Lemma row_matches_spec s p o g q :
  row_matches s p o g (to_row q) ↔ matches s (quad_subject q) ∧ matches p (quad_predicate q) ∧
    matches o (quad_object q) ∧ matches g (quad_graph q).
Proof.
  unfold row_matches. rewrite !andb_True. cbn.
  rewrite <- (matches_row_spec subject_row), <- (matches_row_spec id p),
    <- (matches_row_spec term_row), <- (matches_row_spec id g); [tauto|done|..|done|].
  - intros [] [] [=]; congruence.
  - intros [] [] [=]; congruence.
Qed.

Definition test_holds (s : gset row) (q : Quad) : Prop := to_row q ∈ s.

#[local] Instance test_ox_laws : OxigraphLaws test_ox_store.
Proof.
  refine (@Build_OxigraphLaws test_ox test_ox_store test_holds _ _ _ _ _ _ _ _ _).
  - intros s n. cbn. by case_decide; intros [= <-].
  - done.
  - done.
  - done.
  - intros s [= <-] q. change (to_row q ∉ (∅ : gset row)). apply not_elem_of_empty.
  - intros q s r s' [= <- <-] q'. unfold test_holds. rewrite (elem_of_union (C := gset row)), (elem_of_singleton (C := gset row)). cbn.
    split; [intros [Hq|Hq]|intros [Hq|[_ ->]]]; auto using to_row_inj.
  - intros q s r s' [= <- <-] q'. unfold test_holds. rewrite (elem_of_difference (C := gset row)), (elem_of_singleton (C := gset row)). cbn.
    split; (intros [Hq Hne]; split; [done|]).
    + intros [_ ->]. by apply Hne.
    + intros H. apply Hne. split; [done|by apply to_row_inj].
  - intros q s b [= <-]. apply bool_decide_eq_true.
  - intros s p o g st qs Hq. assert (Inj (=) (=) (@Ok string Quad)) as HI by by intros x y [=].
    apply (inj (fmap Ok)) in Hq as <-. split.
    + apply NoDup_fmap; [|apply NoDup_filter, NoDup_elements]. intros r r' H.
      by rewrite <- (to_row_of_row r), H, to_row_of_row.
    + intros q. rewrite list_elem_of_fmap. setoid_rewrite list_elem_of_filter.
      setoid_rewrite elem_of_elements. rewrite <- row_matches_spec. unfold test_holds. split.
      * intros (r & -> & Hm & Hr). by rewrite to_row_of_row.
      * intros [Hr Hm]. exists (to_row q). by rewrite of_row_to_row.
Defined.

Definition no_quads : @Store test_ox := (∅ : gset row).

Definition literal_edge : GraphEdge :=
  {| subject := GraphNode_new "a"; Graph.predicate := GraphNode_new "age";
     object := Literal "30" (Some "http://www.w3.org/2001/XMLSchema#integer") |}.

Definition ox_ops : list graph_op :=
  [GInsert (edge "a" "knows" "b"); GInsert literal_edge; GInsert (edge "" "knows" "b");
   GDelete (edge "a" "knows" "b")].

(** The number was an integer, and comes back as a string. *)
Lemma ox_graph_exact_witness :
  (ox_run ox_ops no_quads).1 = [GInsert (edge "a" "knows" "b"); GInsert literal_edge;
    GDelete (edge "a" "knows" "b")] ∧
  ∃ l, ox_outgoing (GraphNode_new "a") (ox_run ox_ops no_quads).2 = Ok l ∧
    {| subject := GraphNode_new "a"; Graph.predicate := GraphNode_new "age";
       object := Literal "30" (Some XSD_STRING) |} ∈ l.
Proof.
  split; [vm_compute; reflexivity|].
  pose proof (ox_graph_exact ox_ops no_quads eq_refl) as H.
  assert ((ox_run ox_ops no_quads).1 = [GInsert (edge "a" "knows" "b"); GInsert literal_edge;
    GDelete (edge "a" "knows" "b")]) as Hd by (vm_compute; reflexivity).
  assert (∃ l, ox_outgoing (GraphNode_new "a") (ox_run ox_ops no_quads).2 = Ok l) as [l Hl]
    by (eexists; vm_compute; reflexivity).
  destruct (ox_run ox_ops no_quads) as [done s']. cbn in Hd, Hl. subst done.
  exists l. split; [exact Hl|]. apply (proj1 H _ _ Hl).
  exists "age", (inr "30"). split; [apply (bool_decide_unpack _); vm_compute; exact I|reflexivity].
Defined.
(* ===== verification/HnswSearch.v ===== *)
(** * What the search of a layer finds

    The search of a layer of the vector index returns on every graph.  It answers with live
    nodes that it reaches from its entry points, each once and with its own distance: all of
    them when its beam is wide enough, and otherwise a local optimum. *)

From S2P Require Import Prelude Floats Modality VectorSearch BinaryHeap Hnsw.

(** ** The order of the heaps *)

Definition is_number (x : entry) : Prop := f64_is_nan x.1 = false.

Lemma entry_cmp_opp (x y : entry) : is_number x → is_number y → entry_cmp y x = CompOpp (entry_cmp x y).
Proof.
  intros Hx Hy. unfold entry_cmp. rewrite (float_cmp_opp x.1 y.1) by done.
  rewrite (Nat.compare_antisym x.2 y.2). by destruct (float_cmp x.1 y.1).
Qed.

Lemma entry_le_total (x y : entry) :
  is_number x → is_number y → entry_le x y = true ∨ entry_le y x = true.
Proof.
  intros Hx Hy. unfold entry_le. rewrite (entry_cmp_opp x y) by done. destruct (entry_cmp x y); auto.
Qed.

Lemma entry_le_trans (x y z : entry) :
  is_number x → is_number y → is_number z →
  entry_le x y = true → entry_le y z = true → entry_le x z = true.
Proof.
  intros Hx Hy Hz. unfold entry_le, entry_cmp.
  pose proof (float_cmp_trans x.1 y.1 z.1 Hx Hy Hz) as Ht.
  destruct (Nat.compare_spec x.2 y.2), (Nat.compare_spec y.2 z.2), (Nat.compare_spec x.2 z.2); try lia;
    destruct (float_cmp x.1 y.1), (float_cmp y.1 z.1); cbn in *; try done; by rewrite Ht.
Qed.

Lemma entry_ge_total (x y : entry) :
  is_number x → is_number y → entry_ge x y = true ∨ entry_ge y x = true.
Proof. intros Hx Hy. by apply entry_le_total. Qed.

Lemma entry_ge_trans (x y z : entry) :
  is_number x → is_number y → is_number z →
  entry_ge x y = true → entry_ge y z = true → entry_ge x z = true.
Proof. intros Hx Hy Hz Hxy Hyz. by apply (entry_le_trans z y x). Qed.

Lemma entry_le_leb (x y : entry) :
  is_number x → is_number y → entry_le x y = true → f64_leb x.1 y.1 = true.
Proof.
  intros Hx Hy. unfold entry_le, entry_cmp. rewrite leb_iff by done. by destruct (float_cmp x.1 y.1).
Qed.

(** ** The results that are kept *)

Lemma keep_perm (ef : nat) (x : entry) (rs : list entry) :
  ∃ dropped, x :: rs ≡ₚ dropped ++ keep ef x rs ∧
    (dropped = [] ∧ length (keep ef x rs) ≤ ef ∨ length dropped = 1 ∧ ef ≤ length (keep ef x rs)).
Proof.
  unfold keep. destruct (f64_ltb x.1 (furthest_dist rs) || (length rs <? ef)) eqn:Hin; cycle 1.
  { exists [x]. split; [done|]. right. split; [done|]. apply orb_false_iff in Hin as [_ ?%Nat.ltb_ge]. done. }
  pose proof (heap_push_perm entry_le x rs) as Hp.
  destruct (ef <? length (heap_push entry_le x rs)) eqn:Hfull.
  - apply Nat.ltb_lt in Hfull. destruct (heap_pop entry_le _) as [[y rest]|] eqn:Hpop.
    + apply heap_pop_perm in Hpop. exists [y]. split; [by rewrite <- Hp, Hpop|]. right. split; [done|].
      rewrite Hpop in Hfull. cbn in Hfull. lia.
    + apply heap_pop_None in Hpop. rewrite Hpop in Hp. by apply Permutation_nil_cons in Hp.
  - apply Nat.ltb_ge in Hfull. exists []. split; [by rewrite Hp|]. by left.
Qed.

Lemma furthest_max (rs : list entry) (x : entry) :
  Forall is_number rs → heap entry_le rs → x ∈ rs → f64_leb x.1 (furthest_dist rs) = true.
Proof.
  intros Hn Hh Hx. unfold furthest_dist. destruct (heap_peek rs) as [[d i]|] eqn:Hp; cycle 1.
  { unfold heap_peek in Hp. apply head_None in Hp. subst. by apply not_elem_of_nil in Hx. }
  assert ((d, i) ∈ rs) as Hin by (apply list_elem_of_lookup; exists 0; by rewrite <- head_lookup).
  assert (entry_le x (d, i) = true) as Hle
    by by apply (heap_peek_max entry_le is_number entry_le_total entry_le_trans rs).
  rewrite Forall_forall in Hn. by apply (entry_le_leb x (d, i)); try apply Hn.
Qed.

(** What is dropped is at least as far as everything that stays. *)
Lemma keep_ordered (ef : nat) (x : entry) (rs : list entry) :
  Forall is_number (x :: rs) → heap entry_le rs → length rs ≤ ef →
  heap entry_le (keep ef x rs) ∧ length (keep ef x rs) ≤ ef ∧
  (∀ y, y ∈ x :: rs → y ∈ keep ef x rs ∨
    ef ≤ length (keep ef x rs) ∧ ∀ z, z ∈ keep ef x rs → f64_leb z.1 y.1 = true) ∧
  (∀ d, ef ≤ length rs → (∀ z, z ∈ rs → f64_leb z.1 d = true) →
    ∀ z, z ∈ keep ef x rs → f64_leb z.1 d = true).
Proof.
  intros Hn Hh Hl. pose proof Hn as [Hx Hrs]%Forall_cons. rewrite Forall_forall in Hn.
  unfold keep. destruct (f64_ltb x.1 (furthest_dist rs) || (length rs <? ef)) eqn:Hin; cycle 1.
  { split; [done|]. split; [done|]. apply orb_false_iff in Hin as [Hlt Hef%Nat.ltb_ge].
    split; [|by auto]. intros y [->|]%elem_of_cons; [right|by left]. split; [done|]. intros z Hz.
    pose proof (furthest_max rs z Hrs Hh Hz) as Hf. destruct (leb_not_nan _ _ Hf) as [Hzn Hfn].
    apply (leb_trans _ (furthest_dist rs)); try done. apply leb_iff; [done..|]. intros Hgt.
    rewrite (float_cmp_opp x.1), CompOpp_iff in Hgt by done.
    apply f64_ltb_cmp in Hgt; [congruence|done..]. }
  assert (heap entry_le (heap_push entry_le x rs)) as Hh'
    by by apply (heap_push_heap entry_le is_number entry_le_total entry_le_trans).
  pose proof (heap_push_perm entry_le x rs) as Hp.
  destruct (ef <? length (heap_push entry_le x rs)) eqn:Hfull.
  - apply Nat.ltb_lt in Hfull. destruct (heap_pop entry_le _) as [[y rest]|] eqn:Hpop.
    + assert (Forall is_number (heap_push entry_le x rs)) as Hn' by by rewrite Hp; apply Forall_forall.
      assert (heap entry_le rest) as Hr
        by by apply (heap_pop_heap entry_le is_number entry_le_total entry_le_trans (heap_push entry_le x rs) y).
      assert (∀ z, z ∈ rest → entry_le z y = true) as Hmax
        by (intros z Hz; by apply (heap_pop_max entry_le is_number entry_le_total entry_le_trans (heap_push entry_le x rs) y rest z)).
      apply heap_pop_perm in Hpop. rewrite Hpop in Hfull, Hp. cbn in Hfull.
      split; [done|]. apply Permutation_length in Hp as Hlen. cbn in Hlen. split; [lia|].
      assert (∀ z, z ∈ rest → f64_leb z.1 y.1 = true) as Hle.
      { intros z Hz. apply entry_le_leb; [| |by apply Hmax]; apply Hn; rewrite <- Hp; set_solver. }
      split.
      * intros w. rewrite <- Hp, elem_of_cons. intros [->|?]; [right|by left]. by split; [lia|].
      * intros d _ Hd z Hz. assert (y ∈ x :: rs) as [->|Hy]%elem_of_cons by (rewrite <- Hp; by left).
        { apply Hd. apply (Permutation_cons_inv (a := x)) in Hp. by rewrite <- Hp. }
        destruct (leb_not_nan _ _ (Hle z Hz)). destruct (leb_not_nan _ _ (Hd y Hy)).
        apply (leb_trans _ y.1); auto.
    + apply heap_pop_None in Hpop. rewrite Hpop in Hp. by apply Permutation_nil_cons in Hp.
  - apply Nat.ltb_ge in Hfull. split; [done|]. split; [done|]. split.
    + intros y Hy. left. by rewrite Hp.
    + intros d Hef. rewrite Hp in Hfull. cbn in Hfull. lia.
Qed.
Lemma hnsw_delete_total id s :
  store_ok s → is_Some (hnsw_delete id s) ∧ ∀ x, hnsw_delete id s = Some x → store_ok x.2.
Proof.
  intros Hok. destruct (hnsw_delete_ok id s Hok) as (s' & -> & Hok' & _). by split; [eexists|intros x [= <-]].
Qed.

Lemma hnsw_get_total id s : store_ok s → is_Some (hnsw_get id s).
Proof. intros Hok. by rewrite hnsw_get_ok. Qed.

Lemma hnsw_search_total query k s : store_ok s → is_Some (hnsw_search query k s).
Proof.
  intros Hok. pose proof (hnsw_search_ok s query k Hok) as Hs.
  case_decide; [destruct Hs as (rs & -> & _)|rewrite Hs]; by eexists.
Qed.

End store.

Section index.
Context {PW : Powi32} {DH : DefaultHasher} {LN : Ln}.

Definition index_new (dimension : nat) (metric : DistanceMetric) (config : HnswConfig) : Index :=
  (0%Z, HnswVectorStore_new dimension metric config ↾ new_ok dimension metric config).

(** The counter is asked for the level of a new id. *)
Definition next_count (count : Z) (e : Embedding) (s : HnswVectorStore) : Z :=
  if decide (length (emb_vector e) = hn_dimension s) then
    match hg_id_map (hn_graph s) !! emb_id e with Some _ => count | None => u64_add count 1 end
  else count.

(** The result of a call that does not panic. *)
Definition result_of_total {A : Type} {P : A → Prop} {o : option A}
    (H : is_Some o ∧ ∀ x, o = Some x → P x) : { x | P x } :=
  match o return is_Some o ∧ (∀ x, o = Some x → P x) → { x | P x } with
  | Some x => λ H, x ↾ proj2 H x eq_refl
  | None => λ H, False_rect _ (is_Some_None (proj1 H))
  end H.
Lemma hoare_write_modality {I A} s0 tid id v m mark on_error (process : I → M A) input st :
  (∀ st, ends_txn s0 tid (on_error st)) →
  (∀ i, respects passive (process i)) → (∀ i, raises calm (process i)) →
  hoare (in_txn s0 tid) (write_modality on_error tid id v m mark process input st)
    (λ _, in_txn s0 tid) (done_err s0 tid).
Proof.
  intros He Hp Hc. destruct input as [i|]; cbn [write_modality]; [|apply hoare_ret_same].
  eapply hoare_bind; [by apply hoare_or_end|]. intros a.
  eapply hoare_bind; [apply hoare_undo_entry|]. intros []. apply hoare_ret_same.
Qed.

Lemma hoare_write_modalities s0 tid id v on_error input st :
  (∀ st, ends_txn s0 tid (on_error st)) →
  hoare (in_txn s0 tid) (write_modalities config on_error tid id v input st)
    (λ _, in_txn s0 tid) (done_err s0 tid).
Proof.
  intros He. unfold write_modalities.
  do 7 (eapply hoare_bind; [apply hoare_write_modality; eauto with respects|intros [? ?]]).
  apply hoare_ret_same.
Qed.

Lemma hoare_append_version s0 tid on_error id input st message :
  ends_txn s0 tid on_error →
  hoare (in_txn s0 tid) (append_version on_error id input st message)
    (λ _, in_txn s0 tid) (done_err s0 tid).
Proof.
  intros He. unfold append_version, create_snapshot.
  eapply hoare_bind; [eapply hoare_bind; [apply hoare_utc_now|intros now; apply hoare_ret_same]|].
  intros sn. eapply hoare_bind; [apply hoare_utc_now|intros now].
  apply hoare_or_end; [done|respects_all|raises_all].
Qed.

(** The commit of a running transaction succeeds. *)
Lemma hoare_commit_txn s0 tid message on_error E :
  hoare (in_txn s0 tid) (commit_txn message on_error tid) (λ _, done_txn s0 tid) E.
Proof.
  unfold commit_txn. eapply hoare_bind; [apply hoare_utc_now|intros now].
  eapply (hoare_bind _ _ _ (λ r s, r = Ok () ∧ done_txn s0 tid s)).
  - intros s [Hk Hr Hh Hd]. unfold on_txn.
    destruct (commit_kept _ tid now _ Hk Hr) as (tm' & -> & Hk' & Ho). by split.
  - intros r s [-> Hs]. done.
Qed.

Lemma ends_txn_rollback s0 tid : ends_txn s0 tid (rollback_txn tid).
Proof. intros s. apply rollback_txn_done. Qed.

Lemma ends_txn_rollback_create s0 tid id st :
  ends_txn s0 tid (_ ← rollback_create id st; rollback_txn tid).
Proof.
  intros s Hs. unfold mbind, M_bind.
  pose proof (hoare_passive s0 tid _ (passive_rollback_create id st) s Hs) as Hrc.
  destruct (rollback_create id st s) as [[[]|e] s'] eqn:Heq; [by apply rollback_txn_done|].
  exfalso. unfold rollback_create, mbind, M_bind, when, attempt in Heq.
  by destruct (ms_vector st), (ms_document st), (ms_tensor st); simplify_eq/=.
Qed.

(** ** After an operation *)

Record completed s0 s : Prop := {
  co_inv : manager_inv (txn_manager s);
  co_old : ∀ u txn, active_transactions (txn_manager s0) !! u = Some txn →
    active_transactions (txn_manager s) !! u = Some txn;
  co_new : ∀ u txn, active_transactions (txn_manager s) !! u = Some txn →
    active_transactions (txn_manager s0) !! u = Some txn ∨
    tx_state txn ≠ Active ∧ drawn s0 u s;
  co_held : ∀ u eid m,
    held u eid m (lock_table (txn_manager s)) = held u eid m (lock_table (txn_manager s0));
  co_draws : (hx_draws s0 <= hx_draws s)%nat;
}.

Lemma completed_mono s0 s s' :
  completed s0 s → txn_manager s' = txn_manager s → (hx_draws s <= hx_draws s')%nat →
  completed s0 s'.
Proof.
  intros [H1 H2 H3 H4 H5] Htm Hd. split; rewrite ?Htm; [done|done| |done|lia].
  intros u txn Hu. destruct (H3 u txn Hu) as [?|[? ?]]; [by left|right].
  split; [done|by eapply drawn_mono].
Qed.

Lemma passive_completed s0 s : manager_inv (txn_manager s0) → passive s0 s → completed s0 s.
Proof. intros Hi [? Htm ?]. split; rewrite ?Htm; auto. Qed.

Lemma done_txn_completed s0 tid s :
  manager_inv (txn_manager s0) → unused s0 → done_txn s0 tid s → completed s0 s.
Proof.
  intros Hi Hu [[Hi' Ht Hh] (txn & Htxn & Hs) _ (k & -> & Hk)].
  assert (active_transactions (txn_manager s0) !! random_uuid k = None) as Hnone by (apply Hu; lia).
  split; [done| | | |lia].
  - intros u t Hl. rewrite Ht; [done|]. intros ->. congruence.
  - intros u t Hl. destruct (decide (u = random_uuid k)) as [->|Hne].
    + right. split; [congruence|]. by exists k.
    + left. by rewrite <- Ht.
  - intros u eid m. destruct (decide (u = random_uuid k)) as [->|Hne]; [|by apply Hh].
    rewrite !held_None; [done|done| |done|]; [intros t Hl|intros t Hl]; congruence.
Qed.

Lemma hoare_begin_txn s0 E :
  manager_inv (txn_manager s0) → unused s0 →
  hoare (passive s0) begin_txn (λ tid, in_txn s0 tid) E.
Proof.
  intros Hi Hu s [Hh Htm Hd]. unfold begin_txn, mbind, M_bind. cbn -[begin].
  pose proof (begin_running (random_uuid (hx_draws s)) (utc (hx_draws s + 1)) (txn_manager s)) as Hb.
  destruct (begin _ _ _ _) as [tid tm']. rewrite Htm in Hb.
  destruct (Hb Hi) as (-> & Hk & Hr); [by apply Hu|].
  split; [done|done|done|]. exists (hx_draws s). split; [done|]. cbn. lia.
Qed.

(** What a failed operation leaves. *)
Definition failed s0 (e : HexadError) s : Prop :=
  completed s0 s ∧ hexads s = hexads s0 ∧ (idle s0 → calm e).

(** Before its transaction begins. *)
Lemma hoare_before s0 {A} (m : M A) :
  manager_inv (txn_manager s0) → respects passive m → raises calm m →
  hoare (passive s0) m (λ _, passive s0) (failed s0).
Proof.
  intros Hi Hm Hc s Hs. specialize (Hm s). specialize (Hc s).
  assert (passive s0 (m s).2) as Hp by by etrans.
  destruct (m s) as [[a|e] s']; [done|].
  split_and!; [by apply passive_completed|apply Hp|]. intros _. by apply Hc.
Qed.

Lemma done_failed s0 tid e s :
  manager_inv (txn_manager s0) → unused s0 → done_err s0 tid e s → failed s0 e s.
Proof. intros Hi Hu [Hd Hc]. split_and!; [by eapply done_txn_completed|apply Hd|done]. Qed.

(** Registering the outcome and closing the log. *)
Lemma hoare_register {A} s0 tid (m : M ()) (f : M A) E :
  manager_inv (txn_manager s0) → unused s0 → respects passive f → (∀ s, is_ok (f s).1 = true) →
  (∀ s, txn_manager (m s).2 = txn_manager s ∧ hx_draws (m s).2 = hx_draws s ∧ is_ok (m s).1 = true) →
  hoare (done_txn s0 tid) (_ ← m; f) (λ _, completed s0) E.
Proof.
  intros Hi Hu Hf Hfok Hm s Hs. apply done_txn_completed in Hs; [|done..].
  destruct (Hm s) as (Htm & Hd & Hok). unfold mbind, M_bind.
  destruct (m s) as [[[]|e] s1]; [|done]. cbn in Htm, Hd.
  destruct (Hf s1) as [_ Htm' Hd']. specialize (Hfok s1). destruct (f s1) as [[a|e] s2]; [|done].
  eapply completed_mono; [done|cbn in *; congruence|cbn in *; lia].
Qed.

--- PROBLEM TO SOLVE ---
The reply should hold only the lines of the listing above starting at the line containing "apply (leb_trans _ (furthest_dist" and ending at the line containing "by by apply (heap_push_heap", exactly as written.

--- EXERCISE RESPONSE ---
    apply (leb_trans _ (furthest_dist rs)); try done. apply leb_iff; [done..|]. intros Hgt.
    rewrite (float_cmp_opp x.1), CompOpp_iff in Hgt by done.
    apply f64_ltb_cmp in Hgt; [congruence|done..]. }
  assert (heap entry_le (heap_push entry_le x rs)) as Hh'
    by by apply (heap_push_heap entry_le is_number entry_le_total entry_le_trans).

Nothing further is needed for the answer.